Re: XML and tags (LONG) (derives from Re: Plane 14 Tag Deprecation Issue)

From: William Overington (
Date: Fri Feb 21 2003 - 06:38:17 EST

  • Next message: William Overington: "Leonardo da Vinci and printing."

    Marco Cimarosti kindly responded to my post about XML and plane 14 tags.
    Here are some initial comments so as hopefully to set the scene. I am
    studying Marco's examples with interest. I am already learning a lot from
    them. I shall be interested to observe how other people on the Unicode
    mailing list respond to Marco's post.

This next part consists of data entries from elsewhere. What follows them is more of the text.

(** * Timing-recovery loop of [dsp_training/timing_recovery_demo.py]

    A shallow embedding of the closed-loop timing recovery (source lines
    66-115): the fractional-delay interpolator, the derivative estimator, the
    strobe counter, the timing-error detector and the loop filter.

    Arithmetic.  The source computes with IEEE floating point (Python floats
    and numpy complex64/complex128).  The loop is written once, over an
    interface [Arith] of the scalar operations it uses, and is instantiated
    twice:
    - at [R], the real numbers: rounding is idealised away and nothing
      overflows; [np.sinc], [np.tanh], [np.sqrt] and [np.hamming] are their
      documented mathematical definitions;
    - at [xreal], the reals extended with the IEEE special values: the two
      infinities and an absorbing NaN.  A store into a complex64 cell
      overflows to an infinity beyond the largest float32; rounding of finite
      results is still idealised away, and so is overflow of float64.
    Theorems about the order and the shape of the updates hold for every
    instance; theorems that need the laws of arithmetic are stated at [R];
    theorems about non-finite values are stated at [xreal]. *)

From Stdlib Require Import Reals Lra Lia ZArith List Bool Psatz.
Import ListNotations.

Set Implicit Arguments.

(** ** Scalars *)

Class Arith (T : Type) : Type := {
  flit  : R -> T;            (* a constant of the program *)
  fadd  : T -> T -> T;
  fsub  : T -> T -> T;
  fmul  : T -> T -> T;
  fdiv  : T -> T -> T;
  fneg  : T -> T;
  ftanh : T -> T;            (* np.tanh *)
  fsinc : T -> T;            (* np.sinc *)
  f32   : T -> T             (* the value a float32 cell keeps *)
}.

(** [np.sinc x] is [sin (pi x) / (pi x)], with value 1 at 0. *)
Definition sinc (x : R) : R :=
  if Req_dec_T x 0 then 1 else sin (PI * x) / (PI * x).

#[export] Instance Arith_R : Arith R := {|
  flit := fun x => x;
  fadd := Rplus;
  fsub := Rminus;
  fmul := Rmult;
  fdiv := Rdiv;
  fneg := Ropp;
  ftanh := tanh;
  fsinc := sinc;
  f32 := fun x => x
|}.

(** Reals with the IEEE special values.  NaN is absorbing; signed zeros are
    not distinguished. *)
Inductive xreal : Type :=
| Fin (r : R)
| PInf
| NInf
| NaN.

Definition xneg (a : xreal) : xreal :=
  match a with
  | Fin x => Fin (- x)
  | PInf => NInf
  | NInf => PInf
  | NaN => NaN
  end.

Definition xadd (a b : xreal) : xreal :=
  match a, b with
  | NaN, _ => NaN
  | _, NaN => NaN
  | Fin x, Fin y => Fin (x + y)
  | PInf, NInf => NaN
  | NInf, PInf => NaN
  | PInf, _ => PInf
  | _, PInf => PInf
  | NInf, _ => NInf
  | _, NInf => NInf
  end.

Definition xsub (a b : xreal) : xreal := xadd a (xneg b).

(* +inf times the finite [x]: NaN at 0, else the infinity of the sign *)
Definition xinf_sign (x : R) : xreal :=
  if Req_dec_T x 0 then NaN else if Rlt_dec 0 x then PInf else NInf.

Definition xmul (a b : xreal) : xreal :=
  match a, b with
  | NaN, _ => NaN
  | _, NaN => NaN
  | Fin x, Fin y => Fin (x * y)
  | PInf, Fin y => xinf_sign y
  | Fin x, PInf => xinf_sign x
  | NInf, Fin y => xinf_sign (- y)
  | Fin x, NInf => xinf_sign (- x)
  | PInf, PInf => PInf
  | NInf, NInf => PInf
  | PInf, NInf => NInf
  | NInf, PInf => NInf
  end.

(* The loop only divides by samples_per_symbol. *)
Definition xdiv (a b : xreal) : xreal :=
  match a, b with
  | NaN, _ => NaN
  | _, NaN => NaN
  | Fin x, Fin y => if Req_dec_T y 0 then xinf_sign x else Fin (x / y)
  | Fin _, _ => Fin 0
  | PInf, Fin y => if Rlt_dec y 0 then NInf else PInf
  | NInf, Fin y => if Rlt_dec y 0 then PInf else NInf
  | _, _ => NaN
  end.

Definition xtanh (a : xreal) : xreal :=
  match a with
  | Fin x => Fin (tanh x)
  | PInf => Fin 1
  | NInf => Fin (-1)
  | NaN => NaN
  end.

Definition xsinc (a : xreal) : xreal :=
  match a with
  | Fin x => Fin (sinc x)
  | _ => NaN
  end.

(** The largest float32, (2 - 2^-23) * 2^127, about 3.4e38. *)
Definition flt_max : R := (2 - / 2 ^ 23) * 2 ^ 127.

(** A float64 value stored into a float32 cell. *)
Definition xf32 (a : xreal) : xreal :=
  match a with
  | Fin x =>
      if Rlt_dec flt_max x then PInf
      else if Rlt_dec x (- flt_max) then NInf
      else Fin x
  | _ => a
  end.

#[export] Instance Arith_xreal : Arith xreal := {|
  flit := Fin;
  fadd := xadd;
  fsub := xsub;
  fmul := xmul;
  fdiv := xdiv;
  fneg := xneg;
  ftanh := xtanh;
  fsinc := xsinc;
  f32 := xf32
|}.

(** ** Complex samples *)

Record cplx (T : Type) : Type := Cplx { re : T; im : T }.

Section Loop.

Context {T : Type} {A : Arith T}.

Definition czero : cplx T := Cplx (flit 0) (flit 0).

(* a real scalar used where numpy expects a complex one *)
Definition of_real (x : T) : cplx T := Cplx x (flit 0).

(* the value a complex64 cell keeps of a complex128 one *)
Definition c64 (z : cplx T) : cplx T := Cplx (f32 (re z)) (f32 (im z)).

Definition cadd (a b : cplx T) : cplx T :=
  Cplx (fadd (re a) (re b)) (fadd (im a) (im b)).

Definition cmul (a b : cplx T) : cplx T :=
  Cplx (fsub (fmul (re a) (re b)) (fmul (im a) (im b)))
       (fadd (fmul (re a) (im b)) (fmul (im a) (re b))).

Definition cneg (a : cplx T) : cplx T := Cplx (fneg (re a)) (fneg (im a)).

    I do notice, however, that Marco does not program in XML any of the examples
    which I suggested in my post.

    Marco wrote.


    (Warning: I have probably succeeded in the impossible task of being more
    verbose than Mr. Overington. Please start reading only if you have a few
    free time... :-)

    end quote

    Well, I think that a verbose writing style often assists clarity. Writing a
    document is different from having a conversation. In a conversation if
    someone does not follow a line of reasoning then the person putting forward
    the reasoning can respond to questions or to body language and make a more
    detailed explanation, or perhaps approach the matter from another direction:
    in a posting there is a need to try to set out an argument with clarity of
    meaning all at once.


    >My job is to implement software based on written specifications which
    represent my bosses' understanding of the requirements of our customers.
    Unfortunately, the specifications I receive are often verbose and fuzzy like
    Mr. Overington's posts...

    Well, my posts are often verbose, yet I like to think, never fuzzy.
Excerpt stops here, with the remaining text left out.